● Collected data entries
● ● ● ● ● ● ●

(** A number written at a width and read back. *)
Lemma py_int_rjust (n w k : Z) :
  0 <= n < 10 ^ k -> 1 <= k <= int_max_str_digits -> w <= int_max_str_digits ->
  py_int (rjust w "0" (str_of_Z n)) = Some n.
Proof.
  intros Hn Hk Hw.
  assert (Hs : str_of_Z n = digits_of n) by (unfold str_of_Z; now destruct (Z.ltb_spec n 0); [lia|]).
  assert (Hd : forallb is_decimal (str_of_Z n) = true) by (apply str_of_Z_decimal; lia).
  assert (Hne : str_of_Z n <> []) by (apply str_of_Z_nonempty; lia).
  rewrite py_int_digits.
  - unfold rjust. rewrite digits_value_zeros, Hs. apply digits_value_of. lia.
  - unfold rjust. intros E. apply app_eq_nil in E as [_ E]. contradiction.
  - unfold rjust. apply forallb_app_true; [now apply forallb_replicate|exact Hd].
  - rewrite len_rjust. pose proof (len_str_of_Z_le n k ltac:(lia) ltac:(lia)). lia.
Qed.

(** The value of decimal digits, and that of their last [k]. *)
Lemma digits_value_shift (s : str) :
  forallb is_decimal s = true ->
  exists v, (forall a, digits_value a s = Some (a * 10 ^ len s + v)) /\ 0 <= v < 10 ^ len s.
Proof.
  induction s as [|c s IH]; intros Hall.
  - exists 0. change (10 ^ len (@nil ascii)) with 1.
    split; [intros a; cbn [digits_value]; f_equal; lia|lia].
  - cbn [forallb] in Hall. apply andb_true_iff in Hall as [Hc Hall].
    destruct (IH Hall) as (v & Hv & Hb). pose proof (len_nonneg s).
    assert (Hp : 10 ^ len (c :: s) = 10 * 10 ^ len s).
    { rewrite len_cons. replace (1 + len s) with (len s + 1) by lia.
      rewrite Z.pow_add_r by lia. change (10 ^ 1) with 10. lia. }
    exists ((ord c - 48) * 10 ^ len s + v). split.
    + intros a. cbn [digits_value]. rewrite Hc, Hv, Hp. f_equal. lia.
    + rewrite Hp. apply decimal_range in Hc. nia.
Qed.

Lemma digits_value_suffix (s : str) (k : Z) (n : Z) :
  0 < k -> forallb is_decimal s = true -> digits_value 0 s = Some n ->
  digits_value 0 (slice_from (- k) s) = Some (n mod 10 ^ k).
Proof.
  intros Hk Hall Hn.
  destruct (Z.le_gt_cases (len s) k) as [Hle|Hgt].
  - rewrite slice_from_neg_all by exact Hle. rewrite Hn. f_equal.
    destruct (digits_value_shift s Hall) as (v & E & Hv). rewrite E in Hn.
    injection Hn as <-. rewrite Z.mod_small; [reflexivity|].
    split; [lia|]. eapply Z.lt_le_trans; [apply Hv|]. apply Z.pow_le_mono_r; lia.
  - unfold slice_from. destruct (Z.ltb_spec (- k) 0); [|lia].
    set (m := Z.to_nat (len s + - k)).
    rewrite <- (take_drop m s) in Hn. rewrite digits_value_app in Hn.
    destruct (digits_value_shift (take m s) (forallb_take _ _ _ Hall)) as (v1 & E1 & _).
    destruct (digits_value_shift (drop m s) (forallb_drop _ _ _ Hall)) as (v2 & E2 & Hv2).
    rewrite E1 in Hn. cbn [mbind option_bind] in Hn. rewrite E2 in Hn. injection Hn as <-.
    assert (Hl : len (drop m s) = k).
    { unfold len. rewrite length_drop. unfold m, len in *. lia. }
    rewrite E2, Hl in *. f_equal.
    first [ apply (Z.mod_unique_pos _ _ (0 * 10 ^ len (take m s) + v1)); [lia|ring]
          | symmetry; apply (Z.mod_unique_pos _ _ (0 * 10 ^ len (take m s) + v1)); [lia|ring] ].
Qed.

End numeros.


(** ** GUI/kretz_adapter.py — the department of an item *)

Section departamento.

Import kretz_adapter.

Lemma pad_num_int (n w : Z) :
  1 <= n <= 10 ^ w - 1 -> 1 <= w -> _pad_num (PInt n) w = rjust w "0" (str_of_Z n).
Proof.
  intros Hn Hw. unfold _pad_num, por. cbn [truthy].
  destruct (Z.eqb_spec n 0); [lia|]. cbn [negb py_str].
  pose proof (str_of_Z_decimal n ltac:(lia)) as Hd.
  rewrite strip_decimal by exact Hd.
  rewrite isdigit_decimal by (try exact Hd; apply str_of_Z_nonempty; lia).
  rewrite slice_from_neg_all; [reflexivity|]. apply len_str_of_Z_le; lia.
Qed.

Lemma slice_from_neg_nonempty {A} (k : Z) (s : list A) :
  0 < k -> s <> [] -> slice_from (- k) s <> [].
Proof.
  intros Hk Hs E. pose proof (len_slice_from_neg k s Hk) as H. rewrite E in H.
  destruct s; [congruence|]. unfold len in H. cbn [length] in H. lia.
Qed.

End departamento.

● ● ● ● ● ● ●

● Problem
Each line of the data is to be transcribed exactly, with nothing left out.

● Output
(** A number written at a width and read back. *)
Lemma py_int_rjust (n w k : Z) :
  0 <= n < 10 ^ k -> 1 <= k <= int_max_str_digits -> w <= int_max_str_digits ->
  py_int (rjust w "0" (str_of_Z n)) = Some n.
Proof.
  intros Hn Hk Hw.
  assert (Hs : str_of_Z n = digits_of n) by (unfold str_of_Z; now destruct (Z.ltb_spec n 0); [lia|]).
  assert (Hd : forallb is_decimal (str_of_Z n) = true) by (apply str_of_Z_decimal; lia).
  assert (Hne : str_of_Z n <> []) by (apply str_of_Z_nonempty; lia).
  rewrite py_int_digits.
  - unfold rjust. rewrite digits_value_zeros, Hs. apply digits_value_of. lia.
  - unfold rjust. intros E. apply app_eq_nil in E as [_ E]. contradiction.
  - unfold rjust. apply forallb_app_true; [now apply forallb_replicate|exact Hd].
  - rewrite len_rjust. pose proof (len_str_of_Z_le n k ltac:(lia) ltac:(lia)). lia.
Qed.

(** The value of decimal digits, and that of their last [k]. *)
Lemma digits_value_shift (s : str) :
  forallb is_decimal s = true ->
  exists v, (forall a, digits_value a s = Some (a * 10 ^ len s + v)) /\ 0 <= v < 10 ^ len s.
Proof.
  induction s as [|c s IH]; intros Hall.
  - exists 0. change (10 ^ len (@nil ascii)) with 1.
    split; [intros a; cbn [digits_value]; f_equal; lia|lia].
  - cbn [forallb] in Hall. apply andb_true_iff in Hall as [Hc Hall].
    destruct (IH Hall) as (v & Hv & Hb). pose proof (len_nonneg s).
    assert (Hp : 10 ^ len (c :: s) = 10 * 10 ^ len s).
    { rewrite len_cons. replace (1 + len s) with (len s + 1) by lia.
      rewrite Z.pow_add_r by lia. change (10 ^ 1) with 10. lia. }
    exists ((ord c - 48) * 10 ^ len s + v). split.
    + intros a. cbn [digits_value]. rewrite Hc, Hv, Hp. f_equal. lia.
    + rewrite Hp. apply decimal_range in Hc. nia.
Qed.

Lemma digits_value_suffix (s : str) (k : Z) (n : Z) :
  0 < k -> forallb is_decimal s = true -> digits_value 0 s = Some n ->
  digits_value 0 (slice_from (- k) s) = Some (n mod 10 ^ k).
Proof.
  intros Hk Hall Hn.
  destruct (Z.le_gt_cases (len s) k) as [Hle|Hgt].
  - rewrite slice_from_neg_all by exact Hle. rewrite Hn. f_equal.
    destruct (digits_value_shift s Hall) as (v & E & Hv). rewrite E in Hn.
    injection Hn as <-. rewrite Z.mod_small; [reflexivity|].
    split; [lia|]. eapply Z.lt_le_trans; [apply Hv|]. apply Z.pow_le_mono_r; lia.
  - unfold slice_from. destruct (Z.ltb_spec (- k) 0); [|lia].
    set (m := Z.to_nat (len s + - k)).
    rewrite <- (take_drop m s) in Hn. rewrite digits_value_app in Hn.
    destruct (digits_value_shift (take m s) (forallb_take _ _ _ Hall)) as (v1 & E1 & _).
    destruct (digits_value_shift (drop m s) (forallb_drop _ _ _ Hall)) as (v2 & E2 & Hv2).
    rewrite E1 in Hn. cbn [mbind option_bind] in Hn. rewrite E2 in Hn. injection Hn as <-.
    assert (Hl : len (drop m s) = k).
    { unfold len. rewrite length_drop. unfold m, len in *. lia. }
    rewrite E2, Hl in *. f_equal.
    first [ apply (Z.mod_unique_pos _ _ (0 * 10 ^ len (take m s) + v1)); [lia|ring]
          | symmetry; apply (Z.mod_unique_pos _ _ (0 * 10 ^ len (take m s) + v1)); [lia|ring] ].
Qed.

End numeros.


(** ** GUI/kretz_adapter.py — the department of an item *)

Section departamento.

Import kretz_adapter.

Lemma pad_num_int (n w : Z) :
  1 <= n <= 10 ^ w - 1 -> 1 <= w -> _pad_num (PInt n) w = rjust w "0" (str_of_Z n).
Proof.
  intros Hn Hw. unfold _pad_num, por. cbn [truthy].
  destruct (Z.eqb_spec n 0); [lia|]. cbn [negb py_str].
  pose proof (str_of_Z_decimal n ltac:(lia)) as Hd.
  rewrite strip_decimal by exact Hd.
  rewrite isdigit_decimal by (try exact Hd; apply str_of_Z_nonempty; lia).
  rewrite slice_from_neg_all; [reflexivity|]. apply len_str_of_Z_le; lia.
Qed.

Lemma slice_from_neg_nonempty {A} (k : Z) (s : list A) :
  0 < k -> s <> [] -> slice_from (- k) s <> [].
Proof.
  intros Hk Hs E. pose proof (len_slice_from_neg k s Hk) as H. rewrite E in H.
  destruct s; [congruence|]. unfold len in H. cbn [length] in H. lia.
Qed.

End departamento.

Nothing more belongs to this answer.